C# application/script task

Needed assemblies

First you have to import Excel Interop assembly:

using Microsoft.Office.Interop.Excel;
using System.Data.SqlClient;

Convert column header letter to index

Now you should define the following function that convert the excel column alphabet to index:

private int ParseColHeaderToIndex(string colAdress)
{
    int[] digits = new int[colAdress.Length];
    for (int i = 0; i < colAdress.Length; i++)
    {
        digits[i] = Convert.ToInt32(colAdress[i]) - 64;
    }
    int mul = 1;
    int res = 0;
    for (int pos = digits.Length - 1; pos >= 0; pos--)
    {
        res += digits[pos] * mul;
        mul *= 26;
    }
    return res;
}

SQL bulk insert function

The following function is to perform bulk insert operation into SQL

public void InsertToSQLUsingSQLBulk(System.Data.DataTable dt, string connectionstring, string Tablename)
{


    try
    {
        using (var bulkCopy = new SqlBulkCopy(connectionstring, SqlBulkCopyOptions.KeepIdentity))
        {

            foreach (DataColumn col in dt.Columns)
            {
                bulkCopy.ColumnMappings.Add(col.ColumnName, col.ColumnName);
            }

            bulkCopy.BulkCopyTimeout = 600;
            bulkCopy.DestinationTableName = Tablename;
            bulkCopy.WriteToServer(dt);
        }

    }
    catch (Exception ex)
    {
        throw ex;
    }
}

Reading from excel into destination DataTable

The following function takes the excel path and the ranges DataTable as parameter and return a DataTable having the destination structure (Id, AttributeKey, AttributeValue)

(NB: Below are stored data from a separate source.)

(* ===== verification/TlaTrace.v ===== *)
(** * Recorded traces and the TLA+ design ([go/internal/tlatrace], [spec/eventstore.tla])

    [internal/tlatrace] records what a command handler did, line by line, and
    [spec/Traceeventstore.tla] checks that the lines of each Request are steps of a
    Worker of the design [spec/eventstore.tla]. Here the recorder, the recording
    store, the interceptor and the files are modelled, the Worker is [matched], one
    rule per way a line can be consumed, and the check is done once for all:
    [request_traces_accepted], for every trace [RequestTransfer] and
    [RequestReversal] can produce, whatever runs beside them and whatever fails. *)

From S2P Require Import Prelude Proto EventStore Ledger Effects Safety Validate Wallet Token.
From S2P Require Import TransferState TransferManifest TransferSaga TransferServer TransferLegal TransferSafety.
From S2P Require Import TransactionState TransactionSaga TransactionLegal TransactionSafety Protocol Scenario.

(** ** recorder.go *)

Definition KindReceive : string := "Receive".
Definition KindLoad : string := "Load".
Definition KindAppend : string := "Append".
Definition KindAppendAtomic : string := "AppendAtomic".
Definition KindAnswer : string := "Answer".

Definition OutcomeOK : string := "ok".
Definition OutcomeConflict : string := "conflict".
Definition OutcomeError : string := "error".
Definition OutcomeAborted : string := "Aborted".
Definition OutcomeFailed : string := "Failed".
Definition OutcomeUndecided : string := "Undecided".

Record Record_ : Type := mkRecord {
  Kind : string;
  Req : string;
  Command : string;
  Stream : string;
  Streams : list string;
  Len : option Z;
  Expected : option Z;
  Types : list string;
  Outcome : string
}.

public System.Data.DataTable ReadFromExcel(System.Data.DataTable dtRanges,string strPath)
{

    string num = "0123456789";

    //Declare result datatable  
    System.Data.DataTable destination = new System.Data.DataTable();
    destination.Columns.Add("Id");
    destination.Columns.Add("AttributeKey");
    destination.Columns.Add("AttributeValue");

    //Decalre Interop Objects
     Microsoft.Office.Interop.Excel.Application m_XlApp;
     m_XlApp = new Microsoft.Office.Interop.Excel.Application();
     m_XlApp.Visible = false;
     m_XlApp.DisplayAlerts = false;

     Workbook xlWbs = null;
     xlWbs = m_XlApp.Workbooks.Open(strPath, Type.Missing, Type.Missing, 
                                   Type.Missing, "'", Type.Missing, Type.Missing, 
                                   Type.Missing, Type.Missing, Type.Missing, 
                                   Type.Missing, Type.Missing, Type.Missing, 
                                   Type.Missing, Type.Missing);

    xlWbs.DoNotPromptForConvert = true;
    xlWbs.CheckCompatibility = false;
    xlWbs.Application.DisplayAlerts = false;

    //Loop over worksheets
    foreach (Worksheet xlWks in xlWbs.Worksheets) {

        string Name = xlWks.Name;

        //Assing rows relevant to the current sheet

        foreach (DataRow drRow in dtRanges.AsEnumerable().Where(x => x["Sheet_Name"].ToString() == Name))
        {

            string sheet = drRow["Sheet_Name"].ToString();
            string range = drRow["Location_Value"].ToString();
            string field = drRow["Field_Name"].ToString();
            string id = drRow["Id"].ToString();
            string rangeAlpha = range.Split(':')[0];
            int rowidx = 0;
            int colidx = 0;



            foreach (char chr in num) { 
                rangeAlpha = rangeAlpha.Replace(chr, '\0');
            }

            rowidx = Int32.Parse(range.Split(':')[0].Replace(rangeAlpha, ""));
            colidx = ParseColHeaderToIndex(rangeAlpha);


            DataRow dr = destination.NewRow();

            if (xlWks.Cells[rowidx, colidx] != null && (xlWks.Cells[rowidx, colidx] as Range).Value2 != null)
            {

                dr["AttributeValue"] = (string)(xlWks.Cells[rowidx, colidx] as Range).Value2;
            }
            else
            {
                dr["AttributeValue"] = "";
            }



            dr["AttributeKey"] = drRow["Field_Name"].ToString();
            dr["Id"] = drRow["Id"].ToString();

            destination.Rows.Add(dr);
        }

    }

    xlWbs.Close(false, Type.Missing, Type.Missing);
    m_XlApp.Quit();
    System.Runtime.InteropServices.Marshal.ReleaseComObject(xlWbs);
    System.Runtime.InteropServices.Marshal.ReleaseComObject(m_XlApp);


    return destination;

}

Main program

public void Main(){

    //Initialize ranges table
    System.Data.DataTable ranges = new System.Data.DataTable();
    ranges.Columns.Add("Id");
    ranges.Columns.Add("Field_Name");
    ranges.Columns.Add("Location_Value");
    ranges.Columns.Add("Sheet_Name");

    //Add rows or read them from database using SQLDataAdapter


    //note that the destination table must exists in the database with identical columns of datatable

    System.Data.DataTable destination = ReadFromExcel(ranges, "C:\\1.xlsx", "dbo.destination");

    InsertToSQLUsingSQLBulk(destination, "Pass SQL Server destination connection string here");



}

Update 1 - Improve performance

You can improve the method performance by putting all worksheet contents inside an two dimension array, then loop over array instead of looping inside the Excel worksheet.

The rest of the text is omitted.